Q: How did you get started as a designer?
A: I came to New York right after I graduated with my bachelor of arts in fashion design. I had met my future husband in Milwaukee a year before that. We had decided to join forces and come to New York. Neither of us had a job, and we just said, “Let’s see what we can get into.”
Q: Where was your first order?
A: Henri Bendel. It was eight pieces, and it was very exciting. It was back in the day when young designers could go and show their ideas to the buyers directly. They had an open call.
Q: What do you like about dresses in particular?
A: As a designer, I always look at a dress as a complete statement. I think that’s part of the artist in me. You buy it, you put it on, and you’re ready to go. Yes, you can add a belt or put on accessories, but still, you’re covered head to toe. It’s really pure, and I like that idea.

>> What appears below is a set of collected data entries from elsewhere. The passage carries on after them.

Lemma known_model_batch :
  TrainBatch (uni := ascii_unicode) NewNaiveBayesClassifier known_examples =
  Ok known_model.
Proof.
  unfold TrainBatch, known_examples. cbn [for_each Text Label].
  rewrite New_counts, (Train_counts (uni := ascii_unicode)).
  cbn [mbind result_bind].
  by rewrite (Train_counts (uni := ascii_unicode)).
Qed.

Lemma trained_model_invariant_witness : model_invariant known_model.
Proof.
  apply (trained_model_invariant (uni := ascii_unicode) 2 6 known_model).
  - exact known_model_trained.
  - unfold MaxInt. lia.
  - unfold MaxInt. lia.
Defined.

(** *** Counters wrap *)

Lemma flooded_step n :
  train_counts (flooded n) [] "" = flooded (n + 1).
Proof.
  unfold train_counts, count_document, flooded. cbn.
  rewrite lookup_singleton_eq. cbn. rewrite lookup_singleton_eq.
  rewrite insert_singleton_eq. unfold incr. by rewrite wrap_wrap_add.
Qed.

Lemma flooded_first : train_counts empty_counts [] "" = flooded 1.
Proof. reflexivity. Qed.

Lemma tokenize_empty_ascii : tokenize (uni := ascii_unicode) "" = [].
Proof. reflexivity. Qed.

Lemma flooded_trained (n : nat) :
  trained (uni := ascii_unicode) (Z.of_nat (S n)) 0
    (of_counts (flooded (Z.of_nat (S n)))).
Proof.
  induction n as [|n IH].
  - change (Z.of_nat 1) with (0 + 1).
    change 0 with (0 + Z.of_nat (length (tokenize (uni := ascii_unicode) ""))) at 2.
    apply (trained_Train 0 0 NewNaiveBayesClassifier "" ""); [constructor|].
    rewrite New_counts, (Train_counts (uni := ascii_unicode)).
    by rewrite tokenize_empty_ascii, flooded_first.
  - replace (Z.of_nat (S (S n))) with (Z.of_nat (S n) + 1) by lia.
    change 0 with (0 + Z.of_nat (length (tokenize (uni := ascii_unicode) ""))) at 1.
    eapply trained_Train; [exact IH|].
    rewrite (Train_counts (uni := ascii_unicode)).
    by rewrite tokenize_empty_ascii, flooded_step.
Qed.

(** C7, as stated, fails: after 2^63 documents with one label the
    label's document counter has wrapped around to [MinInt]. *)
Lemma reachable_counter_negative :
  exists nb, reachable (uni := ascii_unicode) nb /\ ~ model_invariant nb.
Proof.
  exists (of_counts (flooded (2 ^ 63))). split.
  - exists (2 ^ 63), 0.
    pose proof (flooded_trained (Z.to_nat (2 ^ 63 - 1))) as H.
    replace (Z.of_nat (S (Z.to_nat (2 ^ 63 - 1)))) with (2 ^ 63) in H; [done|].
    rewrite Nat2Z.inj_succ, Z2Nat.id; lia.
  - intros (Hneg & _). specialize (Hneg "").
    unfold of_counts, flooded in Hneg. cbn in Hneg.
    rewrite lookup_singleton_eq in Hneg. cbn in Hneg.
    vm_compute in Hneg. by apply Hneg.
Qed.

(** *** One call of [Train] *)

Lemma count_tokens_frame label tokens c :
  docs_of (foldl (count_token label) c tokens) = docs_of c /\
  total_of (foldl (count_token label) c tokens) = total_of c /\
  (forall t, is_Some (vocab_of c !! t) ->
             is_Some (vocab_of (foldl (count_token label) c tokens) !! t)).
Proof.
  revert c. induction tokens as [|tok tokens IH]; intros c; [done|].
  cbn [foldl]. destruct (IH (count_token label c tok)) as (Hd & Ht & Hv).
  rewrite Hd, Ht. repeat split; try done.
  intros t Hin. apply Hv. unfold count_token. cbn.
  destruct (decide (tok = t)) as [<-|Hne].
  - rewrite lookup_insert_eq. by eexists.
  - by rewrite lookup_insert_ne.
Qed.

Section TrainStep.
Context {uni : Unicode}.

(** C6. On a classifier whose maps are allocated, one call of [Train]
    returns, whatever the text and the label (the empty text and the empty
    label included); it adds one to [totalDocs] and to the label's document
    counter in 64-bit arithmetic, which is exactly one more unless the
    counter stood at [MaxInt]; and every token of the vocabulary stays in
    it. *)
Theorem Train_increments nb text label :
  allocated nb ->
  is_int (totalDocs nb) ->
  is_int (get_int (classDocCounts nb) label) ->
  exists nb',
    Train nb text label = Ok nb' /\
    totalDocs nb' = incr (totalDocs nb) /\
    get_int (classDocCounts nb') label = incr (get_int (classDocCounts nb) label) /\
    (totalDocs nb < MaxInt -> totalDocs nb' = totalDocs nb + 1) /\
    (get_int (classDocCounts nb) label < MaxInt ->
     get_int (classDocCounts nb') label = get_int (classDocCounts nb) label + 1) /\
    (forall t, has_key (vocabulary nb) t = true ->
               has_key (vocabulary nb') t = true).
Proof.
  intros [c ->] Htot Hdoc.
  exists (of_counts (train_counts c (tokenize text) label)).
  split; [apply Train_counts|].
  unfold train_counts.
  destruct (count_tokens_frame label (tokenize text) (count_document label c))
    as (Hd & Ht & Hv).
  unfold of_counts in *.
  cbn [totalDocs classDocCounts vocabulary get_int has_key] in *.
  rewrite Hd, Ht. unfold count_document at 1 2 3 4.
  cbn [docs_of total_of]. rewrite lookup_insert_eq. cbn [default].
  repeat split.
  - intros Hlt. apply incr_exact; [done|lia].
  - intros Hlt. apply incr_exact; [done|lia].
  - intros t Hin. apply bool_decide_eq_true_2, Hv.
    by apply bool_decide_eq_true_1 in Hin.
Qed.

(** C3 on its failing input: a classifier that [LoadSnapshot] filled from a
    snapshot without maps panics at the first assignment of [Train]. *)
Theorem Train_after_absent_snapshot_panics sch nb text label :
  Train (LoadSnapshot sch nb absent_snapshot) text label =
  Panic nil_map_assignment.
Proof. reflexivity. Qed.

(** A row of [classWordCounts] that the snapshot holds as [null] makes the
    token loop panic in the same way. *)
Lemma train_token_nil_row label nb token :
  token ≠ "" ->
  is_Some (vocabulary nb) ->
  get_map (classWordCounts nb) label = None ->
  train_token label nb token = Panic nil_map_assignment.
Proof.
  intros Hne [voc Hvoc] Hrow. unfold train_token.
  apply String.eqb_neq in Hne. rewrite Hne, Hvoc, Hrow. reflexivity.
Qed.

(** From the empty classifier no call panics. *)
Lemma trained_Train_returns d w nb text label :
  trained d w nb -> exists nb', Train nb text label = Ok nb'.
Proof.
  intros H. destruct (trained_allocated _ _ _ H) as [c ->].
  rewrite Train_counts. by eexists.
Qed.

End TrainStep.

Lemma Train_increments_witness :
  exists nb',
    Train (uni := ascii_unicode) known_model "" "" = Ok nb' /\
    totalDocs nb' = 3 /\ get_int (classDocCounts nb') "" = 1.
Proof.
  destruct (Train_increments (uni := ascii_unicode) known_model "" "")
    as (nb' & Hrun & _ & _ & Htot & Hdoc & _).
  - by exists known_counts.
  - vm_compute. split; discriminate.
  - vm_compute. split; discriminate.
  - exists nb'. split; [exact Hrun|]. split.
    + rewrite Htot; [reflexivity | vm_compute; reflexivity].
    + rewrite Hdoc; [reflexivity | vm_compute; reflexivity].
Defined.

(** C6, as stated, fails: at [MaxInt] the counters wrap around. *)
Lemma Train_wraps_at_MaxInt :
  let nb := LoadSnapshot in_order NewNaiveBayesClassifier full_snapshot in
  exists nb',
    Train (uni := ascii_unicode) nb "good" "positive" = Ok nb' /\
    totalDocs nb = MaxInt /\
    totalDocs nb' = MinInt /\
    totalDocs nb' <> totalDocs nb + 1 /\
    get_int (classDocCounts nb') "positive" = MinInt.
Proof.
  eexists. split; [vm_compute; reflexivity|].
  vm_compute. repeat split; discriminate.
Qed.

(* ------------------------------------------------------------------ *)
(** ** Snapshots *)

Lemma foldl_copy_entry {V : Type} (l : list (string * V)) (acc : gmap string V) :
  foldl copy_entry acc l = list_to_map (reverse l) ∪ acc.
Proof.
  revert acc. induction l as [|[k v] l IH]; intros acc.
  - rewrite reverse_nil. cbn [list_to_map foldr foldl].
    by rewrite (left_id_L ∅ (∪)).
  - cbn [foldl]. rewrite IH, reverse_cons, list_to_map_app.
    unfold copy_entry. cbn.
    rewrite <- (assoc_L (∪)). f_equal.
    by rewrite insert_empty, <- insert_union_singleton_l.
Qed.

(** Copying the entries of a map into a fresh one gives the map back, in
    whatever order [range] enumerates them. *)
Lemma copy_entries {V : Type} (sch : Schedule) (g : gmap string V) :
  foldl copy_entry ∅ (range sch (Some g)) = g.
Proof.
  rewrite foldl_copy_entry, (right_id_L ∅ (∪)).
  symmetry. apply list_to_map_flip.
  rewrite reverse_Permutation. cbn. by rewrite shuffle_perm.
Qed.

Lemma copyIntMap_id sch m : copyIntMap sch m = m.
Proof.
  destruct m as [g|]; [|done]. unfold copyIntMap. by rewrite copy_entries.
Qed.

Lemma foldl_pointwise {A B : Type} (f g : A -> B -> A) (l : list B) (a : A) :
  (forall a b, f a b = g a b) -> foldl f a l = foldl g a l.
Proof.
  intros Hfg. revert a. induction l as [|b l IH]; intros a; [done|].
  cbn. by rewrite Hfg, IH.
Qed.

Lemma copyNestedMap_id sch m : copyNestedMap sch m = m.
Proof.
  destruct m as [g|]; [|done]. unfold copyNestedMap. f_equal.
  rewrite <- (copy_entries sch g) at 2.
  apply foldl_pointwise. intros dst [k row]. unfold copy_entry. cbn.
  by rewrite copyIntMap_id.
Qed.

Lemma foldl_insert_unit (l : list string) (acc : gmap string unit) t :
  foldl (fun voc token => <[token := tt]> voc) acc l !! t =
  if decide (t ∈ l) then Some tt else acc !! t.
Proof.
  revert acc. induction l as [|x l IH]; intros acc.
  - cbn. by rewrite decide_False by apply not_elem_of_nil.
  - cbn [foldl]. rewrite IH.
    destruct (decide (t ∈ l)) as [Hin|Hnin].
    + by rewrite decide_True by (by right).
    + destruct (decide (x = t)) as [->|Hne].
      * rewrite decide_True by (by left). by rewrite lookup_insert_eq.
      * rewrite decide_False.
        -- by rewrite lookup_insert_ne.
        -- intros [->|?]%elem_of_cons; done.
Qed.

Lemma vocabulary_round_trip sch (voc : gmap string unit) :
  foldl (fun voc token => <[token := tt]> voc) ∅
    (sort_Strings (range sch (Some voc)).*1) = voc.
Proof.
  apply map_eq. intros t. rewrite foldl_insert_unit, lookup_empty.
  assert (t ∈ sort_Strings (range sch (Some voc)).*1 <-> is_Some (voc !! t)) as Hin.
  { unfold sort_Strings. rewrite merge_sort_Permutation. cbn.
    rewrite shuffle_perm. rewrite list_elem_of_fmap. split.
    - intros ([k []] & -> & Hk). apply elem_of_map_to_list in Hk. by eexists.
    - intros [[] Hk]. exists (t, tt). split; [done|].
      by apply elem_of_map_to_list. }
  destruct (decide (t ∈ sort_Strings (range sch (Some voc)).*1)) as [H|H].
  - apply Hin in H as [[] H]. by rewrite H.
  - destruct (voc !! t) as [[]|] eqn:Hv; [|done].
    exfalso. apply H, Hin. by eexists.
Qed.

(** Loading a snapshot of a classifier whose vocabulary is allocated gives
    the classifier back. *)
Lemma LoadSnapshot_TakeSnapshot sch1 sch2 nb0 nb :
  is_Some (vocabulary nb) ->
  LoadSnapshot sch2 nb0 (TakeSnapshot sch1 nb) = nb.
Proof.
  intros [voc Hvoc]. destruct nb as [cdc cwc ctw v td]. cbn in Hvoc. subst v.
  unfold LoadSnapshot, TakeSnapshot.
  cbn [ClassDocCounts ClassWordCounts ClassTotalWords Vocabulary TotalDocs
       classDocCounts classWordCounts classTotalWords vocabulary totalDocs].
  by rewrite !copyIntMap_id, !copyNestedMap_id, vocabulary_round_trip.
Qed.

(** The vocabulary of a snapshot is in ascending order. *)
Lemma string_le_total : stdpp.base.Total string_le.
Proof. intros a b. unfold string_le. apply String.leb_total. Qed.

Lemma TakeSnapshot_sorted sch nb : Sorted string_le (Vocabulary (TakeSnapshot sch nb)).
Proof. apply Sorted_merge_sort, string_le_total. Qed.

Section SnapshotFacts.
Context {uni : Unicode}.

(** C4. For every trained model, loading its snapshot gives a model whose
    four state components and [totalDocs] equal the original's, field for
    field (the vocabulary as a set: the snapshot lists it in ascending
    order), so [Predict] returns the same label and distribution on every
    text, with every [float64] arithmetic and every enumeration order of
    the maps. *)
Theorem snapshot_round_trip d w nb sch1 sch2 nb0 :
  trained d w nb ->
  let nb' := LoadSnapshot sch2 nb0 (TakeSnapshot sch1 nb) in
  classDocCounts nb' = classDocCounts nb /\
  classWordCounts nb' = classWordCounts nb /\
  classTotalWords nb' = classTotalWords nb /\
  vocabulary nb' = vocabulary nb /\
  totalDocs nb' = totalDocs nb /\
  forall (fl : Float64) (sch : Schedule) (text : string),
    Predict sch nb' text = Predict sch nb text.
Proof.
  intros Ht nb'.
  assert (nb' = nb) as ->; [|by repeat split].
  apply LoadSnapshot_TakeSnapshot.
  destruct (trained_allocated _ _ _ Ht) as [c ->]. by eexists.
Qed.

End SnapshotFacts.

Lemma snapshot_round_trip_witness :
  Vocabulary (TakeSnapshot reversed known_model) =
    ["and"; "awful"; "great"; "terrible"; "wonderful"] /\
  LoadSnapshot in_order NewNaiveBayesClassifier (TakeSnapshot reversed known_model) =
    known_model.
Proof.
  split; [vm_compute; reflexivity|].
  destruct (snapshot_round_trip (uni := ascii_unicode) 2 6 known_model
              reversed in_order NewNaiveBayesClassifier known_model_trained)
    as (H1 & H2 & H3 & H4 & H5 & _).
  destruct (LoadSnapshot in_order NewNaiveBayesClassifier
              (TakeSnapshot reversed known_model)) as [a b c e f].
  cbn in H1, H2, H3, H4, H5. by subst.
Defined.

Q: Did you know Michelle Obama owned one of your dresses?
A: I had no idea; it was a complete surprise. I was working, and we got a call from White House Black Market. When she was on The View, she said she bought it at the store that sells “black and white clothes.” They started getting calls from customers and the media, things happened so quickly. My husband Tom said, “Hey, I just got this call. Michelle Obama’s wearing your dress on The View.” When he said that, my heart, it just jumped.
Q: Why do you think there was so much excitement around The View dress?
A: It really speaks to the power of the dress—a good dress. That was what was so pure and so wonderful about the whole experience. I put so much effort into every dress that I design, and it’s something that I’ve been doing for so many years, since I started.
For so many people to react in such a positive way—it was the right cut, the right fit, the right print, and she bought it off the rack. Everything was right about it.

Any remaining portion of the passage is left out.